Lemma authorize_error_noninterference_witness :
  authorize_raw IdentityAuthorizer demo_message demo_state 0 = Err (VE.not_found "persona" "p")
  ∧ ∃ x, authorize IdentityAuthorizer demo_message demo_state 0 = Err x
         ∧ authorize IdentityAuthorizer demo_message empty_state 7 = Err x.
Proof.
  split; [vm_compute; reflexivity|].
  assert (∃ x1 x2, authorize IdentityAuthorizer demo_message demo_state 0 = Err x1
                   ∧ authorize IdentityAuthorizer demo_message empty_state 7 = Err x2)
    as (x1 & x2 & H1 & H2) by (do 2 eexists; split; vm_compute; reflexivity).
  exists x1. split; [exact H1|].
  rewrite (authorize_error_noninterference _ _ _ _ _ _ _ H1 H2). exact H2.
Defined.

Definition demo_takeover : EventEnvelope :=
  demo_event (mkEventSubject SK_Root "a") "a" KR_Root
    (GuardianKeyRotated (mkGuardianKeyRotated "g" "a" "old" "attacker")).

Lemma foreign_root_rotates_guardian_witness :
  gua_root_id <$> guardians_current demo_state !! "g" = Some "b" ∧
  authorize_inner demo_takeover demo_state 0 = Ok tt ∧
  ∃ s', @apply_event no_json demo_state demo_takeover = Ok s' ∧
    guardians_current s' !! "g" = Some (mkGuardianRecord "g" "b" "Guardian" "attacker").
Proof.
  split; [reflexivity|].
  apply (@foreign_root_rotates_guardian no_json demo_state demo_takeover 0
           (mkGuardianKeyRotated "g" "a" "old" "attacker")
           (mkGuardianRecord "g" "b" "Guardian" "old")); try reflexivity.
  exists (demo_root "a"). split_and!; [reflexivity|reflexivity|]. left. split; reflexivity.
Defined.
Definition append_validated (l : MemoryEventLog) (e : EventEnvelope) : verdict * MemoryEventLog :=
  let snapshot_materialized := ml_materialized l in
  let snapshot_manifests := ml_storage_manifests l in
  match check_chain (ml_materialized l) e with
  | Err err => (Err err, l)
  | Ok _ =>
      match apply_event (ml_materialized l) e with
      | Err err => (Err err, set_derived snapshot_materialized snapshot_manifests l)
      | Ok m1 =>
          let m2 := advance_chain_head m1 e in
          match apply_storage_event (ml_storage_manifests l) e m2 with
          | Err err => (Err err, set_derived snapshot_materialized snapshot_manifests l)
          | Ok f =>
              let idx := length (ml_events l) in
              (Ok tt,
               mkMemoryEventLog (ml_events l ++ [e])
                 (index_event_id idx e (ml_event_index l))
                 (index_event_type idx e (ml_type_index l)) m2 f
                 (ml_peer_cursors l) (ml_sync_batches l))
          end
      end
  end.

Definition memory_append_with_authorizer (l : MemoryEventLog) (e : EventEnvelope)
  (verifier : Verifier) (authorizer : Authorizer) (now_epoch_secs : Z) : verdict * MemoryEventLog :=
  let effective_now := clamp_now now_epoch_secs in
  match EventEnvelope_validate e with
  | Err err => (Err err, l)
  | Ok _ =>
      if negb (verify_with_context DOMAIN_EVENT verifier (ev_signer e) (signed_bytes e)
                 (ev_signature e))
      then (Err (VE.new "signature verification failed"), l)
      else match authorize_raw authorizer e (ml_materialized l) effective_now with
           | Err err => (Err err, l)
           | Ok _ => append_validated l e
           end
  end.

Definition append (l : MemoryEventLog) (e : EventEnvelope) (verifier : Verifier)
  : verdict * MemoryEventLog := memory_append_with_authorizer l e verifier AllowAllAuthorizer 0.

(** ** Rebuilding *)

(** The loop of [rebuild]: the derived state after the events, or at the first error. *)
Fixpoint replay (m : MaterializedState) (f : gmap string FileManifest) (es : list EventEnvelope)
  : verdict * (MaterializedState * gmap string FileManifest) :=
  match es with
  | [] => (Ok tt, (m, f))
  | e :: rest =>
      match apply_event m e with
      | Err err => (Err err, (m, f))
      | Ok m1 =>
          let m2 := advance_chain_head m1 e in
          match apply_storage_event f e m2 with
          | Err err => (Err err, (m2, f))
          | Ok f' => replay m2 f' rest
          end
      end
  end.

Definition collect_event_index (es : list EventEnvelope) : gmap string nat :=
  foldl (λ m x, index_event_id x.1 x.2 m) ∅ (imap pair es).
Definition collect_type_index (es : list EventEnvelope) : gmap EventType (list nat) :=
  foldl (λ m x, index_event_type x.1 x.2 m) ∅ (imap pair es).

Definition rebuild_indices (l : MemoryEventLog) : MemoryEventLog :=
  mkMemoryEventLog (ml_events l) (collect_event_index (ml_events l))
    (collect_type_index (ml_events l)) (ml_materialized l) (ml_storage_manifests l)
    (ml_peer_cursors l) (ml_sync_batches l).

(** A failing replay leaves the log without its events: they were taken out before the loop. *)
Definition rebuild (l : MemoryEventLog) : verdict * MemoryEventLog :=
  match replay empty_state ∅ (ml_events l) with
  | (Err err, (m, f)) =>
      (Err err, mkMemoryEventLog [] (ml_event_index l) (ml_type_index l) m f (ml_peer_cursors l)
                  (ml_sync_batches l))
  | (Ok _, (m, f)) => (Ok tt, rebuild_indices (set_derived m f l))
  end.

(** ** Queries *)

Definition event_count (l : MemoryEventLog) : nat := length (ml_events l).
Definition has_event (l : MemoryEventLog) (event_id : string) : bool :=
  bool_decide (is_Some (ml_event_index l !! event_id)).

(** [self.events[idx]] panics out of range: [None] at the outer level. *)
Definition current_event_type_for (l : MemoryEventLog) (event_id : string)
  : option (option EventType) :=
  match ml_event_index l !! event_id with
  | None => Some None
  | Some idx => e ← ml_events l !! idx; Some (Some (ev_event_type e))
  end.

Definition event_ids (l : MemoryEventLog) : list string := ev_event_id <$> ml_events l.

Definition events_by_ids (l : MemoryEventLog) (ids : list string) : option (list EventEnvelope) :=
  mapM (λ idx, ml_events l !! idx) (omap (λ i, ml_event_index l !! i) ids).

Definition events_of_type (l : MemoryEventLog) (t : EventType) : option (list EventEnvelope) :=
  mapM (λ idx, ml_events l !! idx) (default [] (ml_type_index l !! t)).

Definition events_of_type_rev (l : MemoryEventLog) (t : EventType) : option (list EventEnvelope) :=
  mapM (λ idx, ml_events l !! idx) (reverse (default [] (ml_type_index l !! t))).

Definition peer_cursor (l : MemoryEventLog) (peer_id : string) : PeerCursor :=
  mkPeerCursor peer_id (default None (ml_peer_cursors l !! peer_id)).

Definition peer_cursors (l : MemoryEventLog) : list PeerCursor :=
  (λ x, mkPeerCursor x.1 x.2) <$> btree_entries (ml_peer_cursors l).

Definition sync_batches (l : MemoryEventLog) : list SyncBatchRecord := ml_sync_batches l.

(** ** Synchronization *)

(** The loop of [import_sync_batch] on the log [l]; [snapshot] is the log before the batch. A
    validation error returns without the snapshot being put back. *)
Fixpoint import_loop (verifier : Verifier) (authorizer : Authorizer) (effective_now : Z)
  (snapshot l : MemoryEventLog) (imported events : list EventEnvelope)
  : result (list EventEnvelope) ValidationError * MemoryEventLog :=
  let restored := set_derived (ml_materialized snapshot) (ml_storage_manifests snapshot) l in
  match events with
  | [] => (Ok imported, l)
  | e :: rest =>
      match EventEnvelope_validate e with
      | Err err => (Err err, l)
      | Ok _ =>
          if negb (verify_with_context DOMAIN_EVENT verifier (ev_signer e) (signed_bytes e)
                     (ev_signature e))
          then (Err (VE.new "signature verification failed"), restored)
          else if bool_decide (is_Some (ml_event_index l !! ev_event_id e))
                  || existsb (λ x, bool_decide (ev_event_id x = ev_event_id e)) imported
          then import_loop verifier authorizer effective_now snapshot l imported rest
          else match authorize_raw authorizer e (ml_materialized l) effective_now with
               | Err err => (Err err, restored)
               | Ok _ =>
                   match check_chain (ml_materialized l) e with
                   | Err err => (Err err, restored)
                   | Ok _ =>
                       match apply_event (ml_materialized l) e with
                       | Err err => (Err err, restored)
                       | Ok m1 =>
                           let m2 := advance_chain_head m1 e in
                           match apply_storage_event (ml_storage_manifests l) e m2 with
                           | Err err => (Err err, restored)
                           | Ok f =>
                               import_loop verifier authorizer effective_now snapshot
                                 (set_derived m2 f l) (imported ++ [e]) rest
                           end
                       end
                   end
               end
      end
  end.

(** The indices after the events of a batch were put behind the first [base] ones. *)
Definition index_batch (base : nat) (imported : list EventEnvelope) (l : MemoryEventLog)
  : gmap string nat * gmap EventType (list nat) :=
  foldl (λ m x, (index_event_id (base + x.1) x.2 m.1, index_event_type (base + x.1) x.2 m.2))
    (ml_event_index l, ml_type_index l) (imap pair imported).

Definition import_sync_batch (l : MemoryEventLog) (peer_id batch_id : string)
  (events : list EventEnvelope) (last_remote_event_id : option string) (verifier : Verifier)
  (authorizer : Authorizer) (now_epoch_secs : Z)
  : result nat ValidationError * MemoryEventLog :=
  match import_loop verifier authorizer (clamp_now now_epoch_secs) l l [] events with
  | (Err err, l') => (Err err, l')
  | (Ok imported, l1) =>
      let batches := ml_sync_batches l1 ++ [mkSyncBatchRecord batch_id peer_id last_remote_event_id] in
      let cursors := match last_remote_event_id with
                     | Some last_id => <[peer_id := Some last_id]> (ml_peer_cursors l1)
                     | None => ml_peer_cursors l1
                     end in
      let indices := index_batch (length (ml_events l1)) imported l1 in
      (Ok (length imported),
       mkMemoryEventLog (ml_events l1 ++ imported) indices.1 indices.2 (ml_materialized l1)
         (ml_storage_manifests l1) cursors batches)
  end.

End Memory.

#[export] Instance memory_event_log {H : HexOps} {J : JsonOps} : EventLog MemoryEventLog := {|
  log_new := memory_new;
  append_with_authorizer := memory_append_with_authorizer;
  materialized := ml_materialized;
  events := ml_events
|}.

(** ** Lemmas *)

Lemma set_derived_same l : set_derived (ml_materialized l) (ml_storage_manifests l) l = l.
Proof. by destruct l. Qed.

Lemma collect_event_index_snoc es e :
  collect_event_index (es ++ [e]) = index_event_id (length es) e (collect_event_index es).
Proof.
  unfold collect_event_index. rewrite imap_app, foldl_app. simpl. by rewrite Nat.add_0_r.
Qed.

Lemma collect_type_index_snoc es e :
  collect_type_index (es ++ [e]) = index_event_type (length es) e (collect_type_index es).
Proof.
  unfold collect_type_index. rewrite imap_app, foldl_app. simpl. by rewrite Nat.add_0_r.
Qed.

Lemma index_batch_snoc base imported e l :
  index_batch base (imported ++ [e]) l =
  (index_event_id (base + length imported) e (index_batch base imported l).1,
   index_event_type (base + length imported) e (index_batch base imported l).2).
Proof. unfold index_batch. rewrite imap_app, foldl_app. simpl. by rewrite Nat.add_0_r. Qed.

Section Properties.
Context {H : HexOps} {J : JsonOps}.

Lemma replay_app m f es es' :
  replay m f (es ++ es') =
  match replay m f es with
  | (Ok _, (m', f')) => replay m' f' es'
  | r => r
  end.
Proof.
  revert m f. induction es as [|e es IH]; intros m f; simpl; [done|].
  destruct (apply_event m e); [|done]. destruct (apply_storage_event _ _ _); [apply IH|done].
Qed.

(** The shape of an append: refused without a trace, or one event at the end. *)
Lemma append_validated_cases l e :
  (∃ x, append_validated l e = (Err x, l))
  ∨ (∃ m1 f, check_chain (ml_materialized l) e = Ok tt
     ∧ apply_event (ml_materialized l) e = Ok m1
     ∧ apply_storage_event (ml_storage_manifests l) e (advance_chain_head m1 e) = Ok f
     ∧ append_validated l e =
       (Ok tt, mkMemoryEventLog (ml_events l ++ [e])
                 (index_event_id (length (ml_events l)) e (ml_event_index l))
                 (index_event_type (length (ml_events l)) e (ml_type_index l))
                 (advance_chain_head m1 e) f (ml_peer_cursors l) (ml_sync_batches l))).
Proof.
  unfold append_validated. rewrite set_derived_same.
  destruct (check_chain _ _) as [[]|x]; [|left; by exists x].
  destruct (apply_event _ _) as [m1|x]; [|left; by exists x].
  destruct (apply_storage_event _ _ _) as [f|x] eqn:Hf; [|left; by exists x].
  right. by exists m1, f.
Qed.

Lemma memory_append_cases l e v a now :
  (∃ x, memory_append_with_authorizer l e v a now = (Err x, l))
  ∨ (EventEnvelope_validate e = Ok tt
     ∧ verify_with_context DOMAIN_EVENT v (ev_signer e) (signed_bytes e) (ev_signature e) = true
     ∧ authorize_raw a e (ml_materialized l) (clamp_now now) = Ok tt
     ∧ memory_append_with_authorizer l e v a now = append_validated l e).
Proof.
  unfold memory_append_with_authorizer.
  destruct (EventEnvelope_validate e) as [[]|x]; [|left; by exists x].
  destruct (verify_with_context _ _ _ _ _); simpl; [|left; by eexists].
  destruct (authorize_raw a e _ _) as [[]|x]; [by right|left; by exists x].
Qed.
■ ■ ■ ■
| Exercise aim |
Look back at the entries above. Retype the line with "m1 e) = Ok f", the line with "destruct (apply_event _", and all lines in between.

| Answer for this exercise |
     ∧ apply_storage_event (ml_storage_manifests l) e (advance_chain_head m1 e) = Ok f
     ∧ append_validated l e =
       (Ok tt, mkMemoryEventLog (ml_events l ++ [e])
                 (index_event_id (length (ml_events l)) e (ml_event_index l))
                 (index_event_type (length (ml_events l)) e (ml_type_index l))
                 (advance_chain_head m1 e) f (ml_peer_cursors l) (ml_sync_batches l))).
Proof.
  unfold append_validated. rewrite set_derived_same.
  destruct (check_chain _ _) as [[]|x]; [|left; by exists x].
  destruct (apply_event _ _) as [m1|x]; [|left; by exists x].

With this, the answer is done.